▶ [DATA]:
□ □ □ □ □ □ □

Lemma keeps_show_page n : Runs.keeps K (@show_page E n).
Proof.
  unfold show_page.
  apply keeps_bind; [apply keeps_self | intros m].
  apply keeps_bind; [apply keeps_lift | intros _].
  apply keeps_bind; [| intros _; now apply keeps_emit].
  intros [m' w'] Hs. now apply K_page.
Qed.

Lemma keeps_show_checked_page n : Runs.keeps K (@show_checked_page E n).
Proof.
  unfold show_checked_page.
  apply keeps_bind; [apply keeps_self | intros m].
  apply keeps_try_except; [| apply keeps_ret].
  destruct (get_max_pages (_source m)) as [max_pages|]; [|apply keeps_show_page].
  destruct ((max_pages >? n) && (n >=? 0)); [apply keeps_show_page | apply keeps_ret].
Qed.

Lemma keeps_stop : Runs.keeps K (@stop E).
Proof. intros [m w] Hs. now apply K_running. Qed.

Lemma keeps_prev p : Runs.keeps K (@PokeListMenu.prev E p).
Proof.
  unfold PokeListMenu.prev.
  apply keeps_bind; [apply keeps_self | intros m].
  destruct (current_page m =? 0); [|apply keeps_show_checked_page].
  apply keeps_bind; [apply keeps_get_max_pages_minus_1 | intros k; apply keeps_show_page].
Qed.

Lemma keeps_next p : Runs.keeps K (@PokeListMenu.next E p).
Proof.
  unfold PokeListMenu.next.
  apply keeps_bind; [apply keeps_self | intros m].
  apply keeps_bind; [apply keeps_get_max_pages_minus_1 | intros k].
  destruct (current_page m =? k); [apply keeps_show_page | apply keeps_show_checked_page].
Qed.

Lemma keeps_cleanup messages : Runs.keeps K (@PokeListMenu.cleanup E messages).
Proof.
  unfold PokeListMenu.cleanup. apply keeps_for_each.
  intros msg. now apply keeps_emit.
Qed.

Lemma keeps_clamp_to_end t : Runs.keeps K (@PokeListMenu.clamp_to_end E t).
Proof.
  unfold PokeListMenu.clamp_to_end.
  apply keeps_bind; [apply keeps_self | intros m].
  destruct (get_max_pages (_source m)) as [max_pages|]; [|apply keeps_raise].
  destruct (t >? max_pages); [|apply keeps_ret].
  apply keeps_bind; [apply keeps_ctx_send | intros _; apply keeps_ret].
Qed.

Lemma keeps_number_page p o : Runs.keeps K (@PokeListMenu.number_page E p o).
Proof.
  unfold PokeListMenu.number_page.
  apply keeps_bind; [apply keeps_ctx_send | intros prompt].
  apply keeps_try_except; [| apply keeps_cleanup].
  apply keeps_bind; [destruct o; [apply keeps_ret | apply keeps_raise] | intros msg].
  destruct (negb (content_int msg =? 0)); [|apply keeps_ret].
  apply keeps_bind; [apply keeps_clamp_to_end | intros jump_page].
  apply keeps_bind; [apply keeps_show_checked_page | intros _; apply keeps_cleanup].
Qed.

Lemma keeps_go_to_first_page p : Runs.keeps K (@GenericMenu.go_to_first_page E p).
Proof. apply keeps_show_page. Qed.

Lemma keeps_go_to_last_page p : Runs.keeps K (@GenericMenu.go_to_last_page E p).
Proof.
  unfold GenericMenu.go_to_last_page.
  apply keeps_bind; [apply keeps_get_max_pages_minus_1 | intros k; apply keeps_show_page].
Qed.

End Frame.

(** ** Menus that offer no arrows, and menus that do not know their length *)

Lemma GenericMenu_stop_only {E} (m : Menu E) :
  get_max_pages (_source m) = None \/ get_max_pages (_source m) = Some 1 ->
  map button_emoji (buttons GenericMenu.class_buttons m) = [CROSS_MARK]
  /\ forall e, lookup_button GenericMenu.class_buttons m e = None
               \/ exists button, lookup_button GenericMenu.class_buttons m e = Some button
                                 /\ forall ev, action button ev = stop.
Proof.
  intros Hmax.
  assert (Hb : buttons GenericMenu.class_buttons m
               = [ {| button_emoji := CROSS_MARK; skip_if := never_skip;
                      action := fun ev => GenericMenu.stop_pages_default (payload ev) |} ]).
  { unfold buttons, GenericMenu.class_buttons. cbn [filter skip_if never_skip negb].
    unfold GenericMenu._skip_single_arrows, GenericMenu._skip_double_triangle_buttons.
    destruct Hmax as [-> | ->]; reflexivity. }
  split; [now rewrite Hb|].
  intros e. unfold lookup_button. rewrite Hb. cbn [find button_emoji].
  destruct (emoji_eqb CROSS_MARK e); [right | now left].
  eexists. split; [reflexivity|]. intros ev. reflexivity.
Qed.

Lemma GenericMenu_stop_only_dispatch {E} (s : State E) (ev : Event) :
  get_max_pages (_source (fst s)) = None \/ get_max_pages (_source (fst s)) = Some 1 ->
  dispatch GenericMenu.class_buttons s ev = s
  \/ dispatch GenericMenu.class_buttons s ev = Runs.stopped s.
Proof.
  destruct s as [m w]. cbn [fst]. intros Hmax. unfold dispatch. cbn [fst].
  destruct (_running m) eqn:Hrun; cbn [andb]; [|now left].
  destruct (reaction_check GenericMenu.class_buttons m (payload ev)); [|now left].
  unfold update, bind, self. cbn [fst snd].
  destruct (proj2 (GenericMenu_stop_only m Hmax) (payload_emoji (payload ev)))
    as [Hnone | (button & Hsome & Hact)].
  - rewrite Hnone. now left.
  - rewrite Hsome, Hrun. cbn [negb]. unfold try_except_all. rewrite Hact.
    now right.
Qed.

(** X4.  A generic menu whose source reports an unknown number of pages, or
    exactly one page, offers the stop button alone; whatever events arrive,
    it ends either exactly as it started or stopped with everything else
    untouched.  No page is shown, and in particular no handler ever meets the
    missing page count. *)
Theorem X4_generic_menu_without_pages_only_stops
    (E : Type) (s : State E) (evs : list Event) :
  get_max_pages (_source (fst s)) = None \/ get_max_pages (_source (fst s)) = Some 1 ->
  GenericMenu.visible (fst s) = [CROSS_MARK]
  /\ (run GenericMenu.class_buttons s evs = s
      \/ run GenericMenu.class_buttons s evs = Runs.stopped s).
Proof.
  intros Hmax. split; [exact (proj1 (GenericMenu_stop_only (fst s) Hmax))|].
  revert s Hmax. induction evs as [|ev rest IH]; intros s Hmax; [now left|].
  unfold run in *. cbn [fold_left].
  destruct (GenericMenu_stop_only_dispatch s ev Hmax) as [-> | ->].
  - now apply IH.
  - right. apply (run_stopped GenericMenu.class_buttons). reflexivity.
Qed.

Lemma X4_witness :
  let s := (Demo.menu_on Demo.endless 7 7 0, Demo.world0) in
  let s' := run GenericMenu.class_buttons s
              [Demo.event 7 BLACK_RIGHT_POINTING_TRIANGLE Timeout;
               Demo.event 7 BLACK_RIGHT_POINTING_DOUBLE_TRIANGLE_WITH_VERTICAL_BAR Timeout] in
  s' = s \/ s' = Runs.stopped s.
Proof.
  cbv zeta.
  apply (X4_generic_menu_without_pages_only_stops string
           (Demo.menu_on Demo.endless 7 7 0, Demo.world0)
           [Demo.event 7 BLACK_RIGHT_POINTING_TRIANGLE Timeout;
            Demo.event 7 BLACK_RIGHT_POINTING_DOUBLE_TRIANGLE_WITH_VERTICAL_BAR Timeout]
           (or_introl eq_refl)).
Defined.

(** X5.  A Pokémon-detail menu keeps its arrows and its jump button when the
    source reports an unknown number of pages, and there the handlers meet the
    missing count: next raises [TypeError] on every page, previous raises it
    on page 0, and a jump with a non-zero reply raises it after the prompt was
    sent, so that the prompt is left undeleted.  The menu itself is unchanged
    in all three cases. *)
Theorem X5_poke_list_menu_unknown_page_count
    (E : Type) (m : Menu E) (w : World) (p : Payload) (msg : Message) :
  get_max_pages (_source m) = None ->
  PokeListMenu.next p (m, w) = (Raise TypeError, (m, w))
  /\ (current_page m = 0 -> PokeListMenu.prev p (m, w) = (Raise TypeError, (m, w)))
  /\ (content_int msg <> 0 ->
      PokeListMenu.number_page p (Reply msg) (m, w)
      = (Raise TypeError, (m, sent PokeListMenu.jump_prompt None w))).
Proof.
  intros Hmax.
  assert (Hminus : forall w0, @get_max_pages_minus_1 E (m, w0) = (Raise TypeError, (m, w0))).
  { intros w0. unfold get_max_pages_minus_1. read_self. now rewrite Hmax. }
  repeat split.
  - unfold PokeListMenu.next. read_self. unfold bind. now rewrite Hminus.
  - intros Hc. unfold PokeListMenu.prev. read_self. rewrite Hc. cbn.
    unfold bind. now rewrite Hminus.
  - intros Hnz.
    unfold PokeListMenu.number_page, PokeListMenu.clamp_to_end,
      bind, ctx_send, try_except, ret, self.
    cbn [fst snd]. apply Z.eqb_neq in Hnz. rewrite Hnz. cbn [negb fst snd].
    now rewrite Hmax.
Qed.

Lemma X5_witness :
  outcome (PokeListMenu.next (Demo.press 7 BLACK_RIGHT_POINTING_TRIANGLE)
             (Demo.menu_on Demo.endless 7 7 3, Demo.world0)) = Raise TypeError.
Proof.
  rewrite (proj1 (X5_poke_list_menu_unknown_page_count string
                    (Demo.menu_on Demo.endless 7 7 3) Demo.world0
                    (Demo.press 7 BLACK_RIGHT_POINTING_TRIANGLE)
                    {| msg_id := 900; content_int := 1 |} eq_refl)).
  reflexivity.
Defined.

(** ** Select on somebody else's list *)

Section NoInvoke.
Context {E : Type}.
Variable s0 : State E.
Let K : State E -> Prop := Runs.no_invoke_since s0.

Lemma no_invoke_page n m w : K (m, w) -> K (set_current_page n m, w).
Proof. now intros (Ha & Hu & Ht). Qed.

Lemma no_invoke_running b m w : K (m, w) -> K (set_running b m, w).
Proof. now intros (Ha & Hu & Ht). Qed.

Lemma no_invoke_effect ef m w :
  Runs.is_invoke ef = false -> K (m, w) -> K (m, record_effect ef w).
Proof.
  intros Hef (Ha & Hu & Ht). repeat split; try assumption.
  cbn [snd record_effect trace] in *. rewrite filter_app, Ht. cbn [filter].
  rewrite Hef. apply app_nil_r.
Qed.

Lemma no_invoke_sent content delete_after m w :
  K (m, w) -> K (m, sent content delete_after w).
Proof.
  intros (Ha & Hu & Ht). repeat split; try assumption.
  cbn [snd sent trace] in *. rewrite filter_app, Ht. cbn. apply app_nil_r.
Qed.

Lemma no_invoke_PokeListMenu (button : Button E) :
  ctx_author (fst s0) <> user (fst s0) ->
  In button PokeListMenu.class_buttons ->
  forall ev s, K s -> skip_if button (fst s) = false -> K (snd (action button ev s)).
Proof.
  intros Hother Hin ev s Hs Hshown.
  pose proof no_invoke_page as Hp. pose proof no_invoke_running as Hr.
  pose proof no_invoke_effect as He. pose proof no_invoke_sent as Hn.
  destruct Hin as [<-|[<-|[<-|[<-|[<-|[]]]]]]; cbn [action skip_if] in *.
  - apply (keeps_prev K); assumption.
  - apply (keeps_stop K); assumption.
  - apply (keeps_next K); assumption.
  - exfalso. destruct Hs as (Ha & Hu & _).
    unfold PokeListMenu._cant_select in Hshown. rewrite Ha, Hu in Hshown.
    apply negb_false_iff, Z.eqb_eq in Hshown. contradiction.
  - apply (keeps_number_page K); assumption.
Qed.

End NoInvoke.

(** X6.  While the invoking user of a Pokémon-detail menu is not the user
    whose list is shown, no sequence of events makes the menu invoke a
    command: whoever presses whatever, every invocation in the trace was
    there before. *)
Theorem X6_no_select_on_another_users_list
    (E : Type) (s : State E) (evs : list Event) (command : string) (_id : Z) :
  ctx_author (fst s) <> user (fst s) ->
  In (Invoke command _id) (trace (snd (run PokeListMenu.class_buttons s evs))) ->
  In (Invoke command _id) (trace (snd s)).
Proof.
  intros Hother Hin.
  assert (Hkept : Runs.no_invoke_since s (run PokeListMenu.class_buttons s evs)).
  { apply run_keeps with (I := Runs.no_invoke_since s).
    - intros m w e. now apply no_invoke_effect.
    - intros button Hb ev s1. now apply no_invoke_PokeListMenu.
    - now repeat split. }
  destruct Hkept as (_ & _ & Htrace).
  assert (Hf : In (Invoke command _id)
                  (filter Runs.is_invoke (trace (snd (run PokeListMenu.class_buttons s evs)))))
    by (apply filter_In; now split).
  rewrite Htrace in Hf. now apply filter_In in Hf.
Qed.

Lemma X6_witness :
  ~ In (Invoke "select" 1)
       (trace (snd (run PokeListMenu.class_buttons
                      (Demo.menu_on (ListPageSource Demo.three) 7 8 0, Demo.world0)
                      [Demo.event 7 WHITE_HEAVY_CHECK_MARK Timeout;
                       Demo.event 1 WHITE_HEAVY_CHECK_MARK Timeout]))).
Proof.
  intros Hin.
  apply (X6_no_select_on_another_users_list string
           (Demo.menu_on (ListPageSource Demo.three) 7 8 0, Demo.world0)
           [Demo.event 7 WHITE_HEAVY_CHECK_MARK Timeout;
            Demo.event 1 WHITE_HEAVY_CHECK_MARK Timeout]
           "select" 1 ltac:(cbv; discriminate)) in Hin.
  exact Hin.
Defined.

□ □ □ □ □ □ □

▶ [TRY IT]: From the line holding "- intros Hc." to the line holding "rewrite (proj1 (X5_poke_list_menu_unknown_page_count", inclusive, restate each line above exactly as written.

▶ [EXERCISE RESPONSE]:
  - intros Hc. unfold PokeListMenu.prev. read_self. rewrite Hc. cbn.
    unfold bind. now rewrite Hminus.
  - intros Hnz.
    unfold PokeListMenu.number_page, PokeListMenu.clamp_to_end,
      bind, ctx_send, try_except, ret, self.
    cbn [fst snd]. apply Z.eqb_neq in Hnz. rewrite Hnz. cbn [negb fst snd].
    now rewrite Hmax.
Qed.

Lemma X5_witness :
  outcome (PokeListMenu.next (Demo.press 7 BLACK_RIGHT_POINTING_TRIANGLE)
             (Demo.menu_on Demo.endless 7 7 3, Demo.world0)) = Raise TypeError.
Proof.
  rewrite (proj1 (X5_poke_list_menu_unknown_page_count string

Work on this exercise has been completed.